Data provided START

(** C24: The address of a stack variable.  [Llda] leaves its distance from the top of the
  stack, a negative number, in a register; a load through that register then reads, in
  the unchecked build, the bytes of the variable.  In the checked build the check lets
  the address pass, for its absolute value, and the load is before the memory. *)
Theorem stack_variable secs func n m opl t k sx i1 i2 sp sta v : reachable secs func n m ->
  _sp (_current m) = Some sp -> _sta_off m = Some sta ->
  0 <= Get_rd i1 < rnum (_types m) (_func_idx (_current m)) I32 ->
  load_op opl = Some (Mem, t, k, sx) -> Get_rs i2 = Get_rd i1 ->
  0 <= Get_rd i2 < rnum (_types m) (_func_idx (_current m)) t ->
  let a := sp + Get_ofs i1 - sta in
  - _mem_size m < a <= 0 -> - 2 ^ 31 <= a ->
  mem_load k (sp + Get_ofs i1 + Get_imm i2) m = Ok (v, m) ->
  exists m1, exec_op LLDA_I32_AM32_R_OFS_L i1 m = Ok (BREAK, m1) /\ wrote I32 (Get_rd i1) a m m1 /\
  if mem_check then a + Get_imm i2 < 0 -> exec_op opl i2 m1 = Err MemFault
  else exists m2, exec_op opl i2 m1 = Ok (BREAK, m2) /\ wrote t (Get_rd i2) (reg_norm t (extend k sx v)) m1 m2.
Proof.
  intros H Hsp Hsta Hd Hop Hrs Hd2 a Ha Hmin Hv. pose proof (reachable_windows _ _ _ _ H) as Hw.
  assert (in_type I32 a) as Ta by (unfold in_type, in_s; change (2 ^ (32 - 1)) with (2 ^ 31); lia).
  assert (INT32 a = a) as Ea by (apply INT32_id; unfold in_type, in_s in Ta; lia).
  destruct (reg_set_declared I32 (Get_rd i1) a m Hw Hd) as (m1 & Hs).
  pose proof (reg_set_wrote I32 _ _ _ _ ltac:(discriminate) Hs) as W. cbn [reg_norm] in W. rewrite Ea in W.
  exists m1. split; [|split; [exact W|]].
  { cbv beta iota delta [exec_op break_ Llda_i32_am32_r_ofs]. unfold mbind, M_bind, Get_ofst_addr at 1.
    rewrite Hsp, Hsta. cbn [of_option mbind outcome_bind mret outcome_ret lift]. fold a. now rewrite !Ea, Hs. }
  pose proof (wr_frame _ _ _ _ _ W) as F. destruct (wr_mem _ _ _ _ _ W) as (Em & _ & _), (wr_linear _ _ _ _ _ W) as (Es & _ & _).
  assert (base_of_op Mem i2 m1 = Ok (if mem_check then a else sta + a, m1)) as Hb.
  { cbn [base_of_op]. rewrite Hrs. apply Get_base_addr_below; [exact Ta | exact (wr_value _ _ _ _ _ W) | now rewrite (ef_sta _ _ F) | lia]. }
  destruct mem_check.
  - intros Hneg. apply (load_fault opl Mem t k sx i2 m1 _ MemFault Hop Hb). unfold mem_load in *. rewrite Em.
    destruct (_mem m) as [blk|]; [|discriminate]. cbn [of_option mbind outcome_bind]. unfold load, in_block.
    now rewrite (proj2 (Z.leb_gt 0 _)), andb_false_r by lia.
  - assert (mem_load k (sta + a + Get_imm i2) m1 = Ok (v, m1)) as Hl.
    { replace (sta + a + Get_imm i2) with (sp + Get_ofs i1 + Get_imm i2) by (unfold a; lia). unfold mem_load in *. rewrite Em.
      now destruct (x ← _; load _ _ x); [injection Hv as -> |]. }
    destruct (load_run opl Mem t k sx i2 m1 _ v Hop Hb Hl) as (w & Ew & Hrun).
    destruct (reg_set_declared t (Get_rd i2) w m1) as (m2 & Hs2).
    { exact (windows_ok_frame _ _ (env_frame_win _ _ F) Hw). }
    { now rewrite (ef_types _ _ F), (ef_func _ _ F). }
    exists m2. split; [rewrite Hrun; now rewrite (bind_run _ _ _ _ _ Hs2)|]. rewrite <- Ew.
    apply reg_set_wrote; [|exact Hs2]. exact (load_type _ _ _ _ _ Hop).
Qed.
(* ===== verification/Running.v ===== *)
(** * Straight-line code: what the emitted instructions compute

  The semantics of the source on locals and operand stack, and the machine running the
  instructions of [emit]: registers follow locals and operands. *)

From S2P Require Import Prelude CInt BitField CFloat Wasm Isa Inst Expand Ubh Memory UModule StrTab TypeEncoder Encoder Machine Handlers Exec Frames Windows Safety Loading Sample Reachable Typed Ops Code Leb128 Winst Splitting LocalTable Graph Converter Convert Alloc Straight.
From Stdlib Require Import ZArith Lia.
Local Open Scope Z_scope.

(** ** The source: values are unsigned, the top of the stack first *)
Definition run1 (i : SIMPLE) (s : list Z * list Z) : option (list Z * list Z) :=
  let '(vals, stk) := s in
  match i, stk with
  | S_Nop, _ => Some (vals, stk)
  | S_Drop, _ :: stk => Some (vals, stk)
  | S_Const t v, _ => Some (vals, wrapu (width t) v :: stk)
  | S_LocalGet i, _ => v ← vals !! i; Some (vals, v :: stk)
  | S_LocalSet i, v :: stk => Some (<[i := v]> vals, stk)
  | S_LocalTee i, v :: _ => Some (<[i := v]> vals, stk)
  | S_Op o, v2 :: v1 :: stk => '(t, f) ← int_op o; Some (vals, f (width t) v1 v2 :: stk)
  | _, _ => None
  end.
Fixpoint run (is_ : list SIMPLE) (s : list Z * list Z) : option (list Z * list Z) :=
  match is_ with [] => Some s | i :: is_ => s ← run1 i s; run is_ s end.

Data provided END

## [Task instructions]
Note each line of the entries that has "Some" in it, and copy those lines.

## [Answer space]
  _sp (_current m) = Some sp -> _sta_off m = Some sta ->
  load_op opl = Some (Mem, t, k, sx) -> Get_rs i2 = Get_rd i1 ->
  | S_Nop, _ => Some (vals, stk)
  | S_Drop, _ :: stk => Some (vals, stk)
  | S_Const t v, _ => Some (vals, wrapu (width t) v :: stk)
  | S_LocalGet i, _ => v ← vals !! i; Some (vals, v :: stk)
  | S_LocalSet i, v :: stk => Some (<[i := v]> vals, stk)
  | S_LocalTee i, v :: _ => Some (<[i := v]> vals, stk)
  | S_Op o, v2 :: v1 :: stk => '(t, f) ← int_op o; Some (vals, f (width t) v1 v2 :: stk)
  match is_ with [] => Some s | i :: is_ => s ← run1 i s; run is_ s end.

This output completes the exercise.